Rich0's Gentoo Blog

An Appeal to Devs – Please Use News

with 8 comments

Well, I spent half of today rebuilding my system, and upgrading mysql.

I figured that I might use the opportunity of my newly-found spare time while running revdep-rebuild to perhaps put out a general plea for developers to make use of the news feature in portage.

Upgrading to mysql 5.1 requires doing a full dump of your databases, some manual cleanup, an upgrade, and then some manual restore steps. Oh, and that dump has to be done BEFORE the upgrade or you end up having to revert back to 5.0 (which I ended up doing).

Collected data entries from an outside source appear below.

(* ===== verification/ServerRegistryThms.v ===== *)
(** * Theorems: the registry of sessions

    Exclusive use of sessions, the descriptors they hold, the collector of
    abandoned sessions, and a session that outlives its entry. *)
From S2P Require Import Prelude GoIO Prog ServerRegistry ServerRegistryOk ServerRegistryInv ServerCollector.

(** C6: A session is used by one connection at a time and by its user only. In
    every state of the registry that requests, connections and the collector can
    reach in any order (ids of removed sessions not drawn again): a connection
    holds the lock of its session and works for the user who created it, no two
    connections have the same session, an id leads to the session that carries it,
    and a mutex that is not locked is never unlocked. *)
Theorem sessions_exclusive (fuel : nat) (r : registry) :
  registry_reachable fuel r ->
  (forall i s, serves r i = Some s ->
     (exists th ob, rg_threads r !! i = Some th /\ rg_objs r !! s = Some ob /\ so_locked ob = true /\
        gr_user th = Some (so_Username ob)) /\
     forall j, serves r j = Some s -> i = j) /\
  (forall i s u k, rg_threads r !! i = Some (mkGoroutine u (Vis (LockUnlock s) k)) ->
     (exists ob, rg_objs r !! s = Some ob /\ so_locked ob = true) /\ forall j, j <> i -> serves r j <> Some s) /\
  (forall id s, rg_sessions r !! id = Some (Some s) -> exists ob, rg_objs r !! s = Some ob /\ so_Id ob = id) /\
  (forall i u, rg_threads r !! i <> Some (mkGoroutine u Panic)).
Proof.
  intros [hs Hv]%registry_reachable_inv. split_and!.
  - intros i s Hs. destruct (reg_inv_serves _ _ _ _ Hv Hs) as (u & k & h & Hth & Hh & Hin & _ & Hck). split.
    + destruct (reg_inv_locked _ _ _ _ _ Hv Hh Hin) as (ob & Hob & Hl).
      destruct (rv_users _ _ Hv _ _ _ _ Hth Hh Hck) as (ob' & Hob' & Hu). rewrite Hob in Hob'. injection Hob' as <-.
      by exists (mkGoroutine u (Vis (ConnEnds s) k)), ob.
    + intros j Hj. destruct (reg_inv_serves _ _ _ _ Hv Hj) as (u' & k' & h' & _ & Hh' & Hin' & _).
      by eapply reg_inv_excl.
  - intros i s u k Hth. destruct (Forall2_lookup_l _ _ _ _ _ (rv_safe _ _ Hv) Hth) as (h & Hh & [Hpre _]).
    destruct (reg_pre_cases _ _ _ Hpre) as [(? & ? & _)|[_ [Hin _]]]; [done|]. split.
    + by eapply reg_inv_locked.
    + intros j Hne Hj. destruct (reg_inv_serves _ _ _ _ Hv Hj) as (u' & k' & h' & _ & Hh' & Hin' & _).
      by destruct Hne; eapply reg_inv_excl.
  - intros id s Hs. pose proof (ii_map _ _ _ _ (rv_ids _ _ Hv) _ _ Hs) as E. rewrite list_lookup_fmap in E.
    destruct (rg_objs r !! s) as [ob|]; [|done]. exists ob. split; [done|]. by injection E.
  - intros i u Hth. by destruct (Forall2_lookup_l _ _ _ _ _ (rv_safe _ _ Hv) Hth) as (h & _ & []).
Qed.

(** No descriptor is closed twice or lost. In every reachable state a
    descriptor in a table of a session is open and in no other place, one about to
    be closed is open, in no table any more and about to be closed by one goroutine
    only, and every descriptor that is open is in a table or the next request of a
    goroutine closes it (unless the fuel cuts a goroutine off). *)
Theorem descriptors_kept (fuel : nat) (r : registry) :
  registry_reachable fuel r ->
  (forall s ob fd sfd, rg_objs r !! s = Some ob -> so_fds ob !! fd = Some sfd ->
     sfd ∈ rg_open r /\
     forall s' ob' fd', rg_objs r !! s' = Some ob' -> so_fds ob' !! fd' = Some sfd -> s' = s /\ fd' = fd) /\
  (forall i u sfd k, rg_threads r !! i = Some (mkGoroutine u (Vis (CloseSFD sfd) k)) ->
     sfd ∈ rg_open r /\
     (forall s ob fd, rg_objs r !! s = Some ob -> so_fds ob !! fd <> Some sfd) /\
     forall j u' k', rg_threads r !! j = Some (mkGoroutine u' (Vis (CloseSFD sfd) k')) -> i = j) /\
  ((forall i u, rg_threads r !! i <> Some (mkGoroutine u Diverge)) -> forall sfd, sfd ∈ rg_open r ->
     (exists s ob fd, rg_objs r !! s = Some ob /\ so_fds ob !! fd = Some sfd) \/
     exists i u k, rg_threads r !! i = Some (mkGoroutine u (Vis (CloseSFD sfd) k))).
Proof.
  intros [hs Hv]%registry_reachable_inv. pose proof (rv_files _ _ Hv) as HF.
  assert (forall i u sfd k, rg_threads r !! i = Some (mkGoroutine u (Vis (CloseSFD sfd) k)) ->
    (ho_pending <$> hs) !! i = Some (Some sfd)) as Hp.
  { intros i u sfd k Hth. destruct (Forall2_lookup_l _ _ _ _ _ (rv_safe _ _ Hv) Hth) as (h & Hh & [Hpre _]).
    rewrite list_lookup_fmap, Hh. cbn. f_equal. by destruct (reg_pre_cases _ _ _ Hpre) as [(? & [= ->] & ?)|[_ []]]. }
  split_and!.
  - intros s ob fd sfd Hob Hfd. pose proof (lookup_proj so_fds r s ob Hob) as Hs. split; [by eapply (fi_open _ _ _ _ _ HF)|].
    intros s' ob' fd' Hob' Hfd'. by eapply (fi_once _ _ _ _ _ HF); [apply (lookup_proj so_fds r s' ob' Hob')|exact Hs|..].
  - intros i u sfd k Hth. pose proof (Hp _ _ _ _ Hth) as Hi. split_and!.
    + by eapply (fi_pending _ _ _ _ _ HF).
    + intros s ob fd Hob Hfd. destruct (fi_open _ _ _ _ _ HF s (so_fds ob) fd sfd (lookup_proj so_fds r s ob Hob) Hfd) as [_ Hno]. by eapply Hno.
    + intros j u' k' Hj. eapply (fi_pendings _ _ _ _ _ HF); [done|by eapply Hp].
  - intros Hnd sfd [(s & m & fd & Hs & Hm)|[i Hi]]%(fi_all _ _ _ _ _ HF).
    + left. rewrite list_lookup_fmap in Hs. destruct (rg_objs r !! s) as [ob|] eqn:Hob; [|done]. injection Hs as <-.
      by exists s, ob, fd.
    + right. rewrite list_lookup_fmap in Hi. destruct (hs !! i) as [h|] eqn:Hh; [|done].
      destruct (Forall2_lookup_r _ _ _ _ _ (rv_safe _ _ Hv) Hh) as ([u p] & Hth & Hs). injection Hi as Hi.
      exists i, u. unfold goroutine_safe in Hs. cbn in Hs. destruct p as [a|e k| |]; [|destruct Hs as [Hpre _]|done|by destruct (Hnd i u)].
      * destruct u; [destruct Hs as [[[_ ?] _] _]|destruct Hs as [[_ ?] _]]; congruence.
      * destruct (reg_pre_cases _ _ _ Hpre) as [(x & -> & Hx)|[Hx _]]; [|congruence].
        rewrite Hx in Hi. injection Hi as ->. by exists k.
Qed.

(** C31: The collector destroys a session at its fifth scan without a connection and
    no sooner: after [n] rounds of CollectInactiveSessions a session somebody holds
    is as it was, and one that was free is still in the registry, with [n] scans
    counted, or, when the count has reached five, is gone from it and the
    descriptors it had open are closed. Once the registry is stopped and every
    session is free, the collector ends within six rounds, with no session left. *)
Theorem collector_collects (n : nat) (r : registry) :
  reg_wf r ->
  (exists r', run (alone_step false) (CollectInactiveSessions n) r = (OutOfFuel, r') /\
     forall id s ob, rg_sessions r !! id = Some (Some s) -> rg_objs r !! s = Some ob ->
       (so_locked ob = true -> rg_sessions r' !! id = Some (Some s) /\ rg_objs r' !! s = Some ob) /\
       (so_locked ob = false -> 0 <= so_inactiveCount ob < 5 ->
          if so_inactiveCount ob + Z.of_nat n <? 5
          then rg_sessions r' !! id = Some (Some s) /\
               rg_objs r' !! s = Some (so_set_inactive (so_inactiveCount ob + Z.of_nat n) ob)
          else rg_sessions r' !! id = None /\ forall fd sfd, so_fds ob !! fd = Some sfd -> sfd ∉ rg_open r')) /\
  ((forall id v, rg_sessions r !! id = Some v ->
      exists s ob, v = Some s /\ rg_objs r !! s = Some ob /\ so_locked ob = false /\ 0 <= so_inactiveCount ob < 5) ->
   (6 <= n)%nat ->
   exists r', run (alone_step true) (CollectInactiveSessions n) r = (Done tt, r') /\ rg_sessions r' = ∅).
Proof.
  intros Hwf. split.
  - destruct (run_collector false n r Hwf) as (m & r' & Hr & [(Hrun & -> & _)|[? _]]); [|done].
    exists r'. split; [done|]. intros id s ob Hs Ho. pose proof (view_session _ _ _ _ Hs Ho) as Hv.
    pose proof (rs_view _ _ _ Hr id) as Hv'. rewrite Hv in Hv'. split.
    + intros Hl. rewrite next_views_locked in Hv' by done. by apply view_Some.
    + intros Hl Hc. rewrite next_views_idle in Hv' by done. destruct (_ <? 5); [by apply view_Some in Hv'|].
      split; [apply view_None; [apply Hr|done]|]. intros fd sfd Hfd. by eapply (rs_closed _ _ _ Hr).
  - intros Hall Hn. destruct (run_collector true n r Hwf) as (m & r' & Hr & [(Hrun & -> & Hj)|(_ & Hrun & _ & Hs)]); [|by exists r'].
    exfalso. destruct n as [|n]; [lia|]. destruct (Hj eq_refl n eq_refl) as (r1 & Hr1 & Hne). apply Hne, map_eq.
    intros id. rewrite lookup_empty. apply view_None; [apply Hr1|]. rewrite (rs_view _ _ _ Hr1).
    destruct (rg_sessions r !! id) as [v|] eqn:Hv; [|unfold view; by rewrite Hv, next_views_None].
    destruct (Hall id v Hv) as (s & ob & -> & Hob & Hl & Hc). rewrite (view_session _ _ _ _ Hv Hob), next_views_idle by done.
    by destruct (Z.ltb_spec (so_inactiveCount ob + Z.of_nat n) 5); [lia|].
Qed.

(** ** Schedules *)

Section Schedules.
Context (fuel : nat).

Definition fresh (r : registry) (a : raction) : bool :=
  match a with
  | Go i _ =>
      match rg_threads r !! i with
      | Some (mkGoroutine _ (Vis (MapLoadOrStoreNil id) _)) =>
          forallb (fun ob => negb (bool_decide (so_Id ob = id)) || (if rg_sessions r !! id then true else false)) (rg_objs r)
      | _ => true
      end
  | _ => true
  end.

Lemma fresh_ok r a : fresh r a = true -> ids_fresh r a.
Proof.
  destruct a as [|i o| |]; try done. cbn. intros Hf u id k Hth ob Hob Hid. rewrite Hth in Hf.
  rewrite forallb_forall in Hf. specialize (Hf ob (proj1 (list_elem_of_In _ _) Hob)). rewrite bool_decide_true in Hf by done.
  destruct (rg_sessions r !! id); [by eexists|done].
Qed.

(** A schedule; what cannot happen is left out. *)
Fixpoint reg_after (l : list raction) (r : registry) : registry :=
  match l with [] => r | a :: l' => reg_after l' (default r (reg_act fuel a r)) end.

Fixpoint all_fresh (l : list raction) (r : registry) : bool :=
  match l with [] => true | a :: l' => fresh r a && all_fresh l' (default r (reg_act fuel a r)) end.

Lemma reg_after_reachable l r :
  registry_reachable fuel r -> all_fresh l r = true -> registry_reachable fuel (reg_after l r).
Proof.
  revert r. induction l as [|a l IH]; intros r Hr; [done|]. cbn. intros [Hf Hl]%andb_prop. apply IH; [|done].
  destruct (reg_act fuel a r) eqn:E; [|done]. eapply rr_act; [done|by apply fresh_ok|done].
Qed.
End Schedules.

Definition alice : User := mkUser (str "alice") false.
Definition an_id : gostring := str "AAAAAAAAAAAAAAAAAAAAAA".
Definition yes : outside := mkOutside (Some an_id) true [].
Definition no : outside := mkOutside (Some an_id) false [].
Definition goes (i n : nat) : list raction := repeat (Go i yes) n.

(** A user connects and opens a file; meanwhile the client asks to resume the
    session and is stopped before it takes the lock. *)
Definition two_clients : registry :=
  reg_after 10 ([Arrive alice []] ++ goes 1 8 ++ [OpenFile 2 0 1 7; Arrive alice an_id] ++ goes 3 2) (registry_init 10).

Lemma two_clients_reachable : registry_reachable 10 two_clients.
Proof. apply reg_after_reachable; [apply rr_init|by vm_compute]. Qed.

(** The first connection ends gracefully; the other client gets the session. *)
Definition orphaned : registry :=
  reg_after 10 (goes 2 7 ++ goes 3 3 ++ [OpenFile 4 0 1 8; Go 4 no; Go 4 no; Go 4 no]) two_clients.

Definition ended (th : goroutine) : bool := match gr_prog th with Ret _ => true | _ => false end.

(** A session can be destroyed and live on: when a connection ends gracefully
    while a client that resumes the session has looked it up and not locked it yet,
    that client gets the destroyed session. In the state shown everybody but the
    collector has ended, no id leads to a session, so none can be resumed or
    collected, and the session's file is open still. *)
Theorem orphaned_session :
  registry_reachable 10 orphaned /\
  forallb ended (drop 1 (rg_threads orphaned)) = true /\
  rg_sessions orphaned = ∅ /\
  (exists ob, rg_objs orphaned !! 0%nat = Some ob /\ so_locked ob = false /\ so_fds ob = {[1 := 8]}) /\
  rg_open orphaned = {[8]}.
Proof.
  split_and!.
  - apply reg_after_reachable; [exact two_clients_reachable|by vm_compute].
  - by vm_compute.
  - by vm_compute.
  - eexists. split; [by vm_compute|]. by split.
  - by vm_compute.
Qed.

(** ** Witnesses *)

Lemma sessions_exclusive_witness :
  registry_reachable 10 two_clients /\ serves two_clients 2 = Some 0%nat /\ forall j, serves two_clients j = Some 0%nat -> 2%nat = j.
Proof.
  assert (serves two_clients 2 = Some 0%nat) as H by (by vm_compute).
  split_and!; [exact two_clients_reachable|exact H|].
  exact (proj2 (proj1 (sessions_exclusive 10 two_clients two_clients_reachable) 2%nat 0%nat H)).
Defined.

Lemma descriptors_kept_witness :
  registry_reachable 10 two_clients /\ exists ob, rg_objs two_clients !! 0%nat = Some ob /\ so_fds ob !! 1 = Some 7 /\ 7 ∈ rg_open two_clients.
Proof.
  set (ob := mkSessobj an_id (str "alice") true 0 {[1 := 7]}).
  assert (rg_objs two_clients !! 0%nat = Some ob) as H by (by vm_compute).
  split; [exact two_clients_reachable|]. exists ob. split_and!; [exact H|by vm_compute|].
  exact (proj1 (proj1 (descriptors_kept 10 two_clients two_clients_reachable) 0%nat ob 1 7 H eq_refl)).
Defined.

(** A session that three scans found without a connection. *)
Definition hibernating : registry :=
  mkRegistry {[an_id := Some 0%nat]} [mkSessobj an_id (str "alice") false 3 {[1 := 7]}] {[7; 9]} [].

Lemma hibernating_wf : reg_wf hibernating.
Proof. intros id s Hs. cbn in Hs. apply lookup_singleton_Some in Hs as [<- [= <-]]. by eexists. Qed.

Lemma collector_collects_witness :
  reg_wf hibernating /\
  exists r', run (alone_step false) (CollectInactiveSessions 2) hibernating = (OutOfFuel, r') /\
    rg_sessions r' !! an_id = None /\ 7 ∉ rg_open r'.
Proof.
  split; [exact hibernating_wf|].
  destruct (proj1 (collector_collects 2 hibernating hibernating_wf)) as (r' & Hrun & H).
  exists r'. destruct (H an_id 0%nat (mkSessobj an_id (str "alice") false 3 {[1 := 7]})) as [_ Hc]; [by vm_compute|done|].
  destruct (Hc eq_refl ltac:(cbn; lia)) as [Hs Hf]. split_and!; [done|done|]. by apply (Hf 1).
Defined.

Usually mysql upgrades are relatively painless, but jumps between major versions (0.1 level) are often not.

The upgrade also breaks anything that links to libmysql, which is quite a bit on a system that runs any number of services (mail, mythtv, ulog, etc).

It might have been nice if a news item were published a day or two before stabilizing mysql 5.1 so that users might have some advance warning and could plan accordingly.

Now, this upgrade didn’t rise to the level of some of the past breakages that actually were very painful to recover from and could result in unbootable systems/etc. Still, it never hurts to give users notice. The beauty of news items is that they only pester users who will actually be impacted by them. I don’t think anybody running mysql would mind a reminder that an upcoming upgrade requires careful planning – this is far more relevant to users than half the stuff we put in elogs/etc.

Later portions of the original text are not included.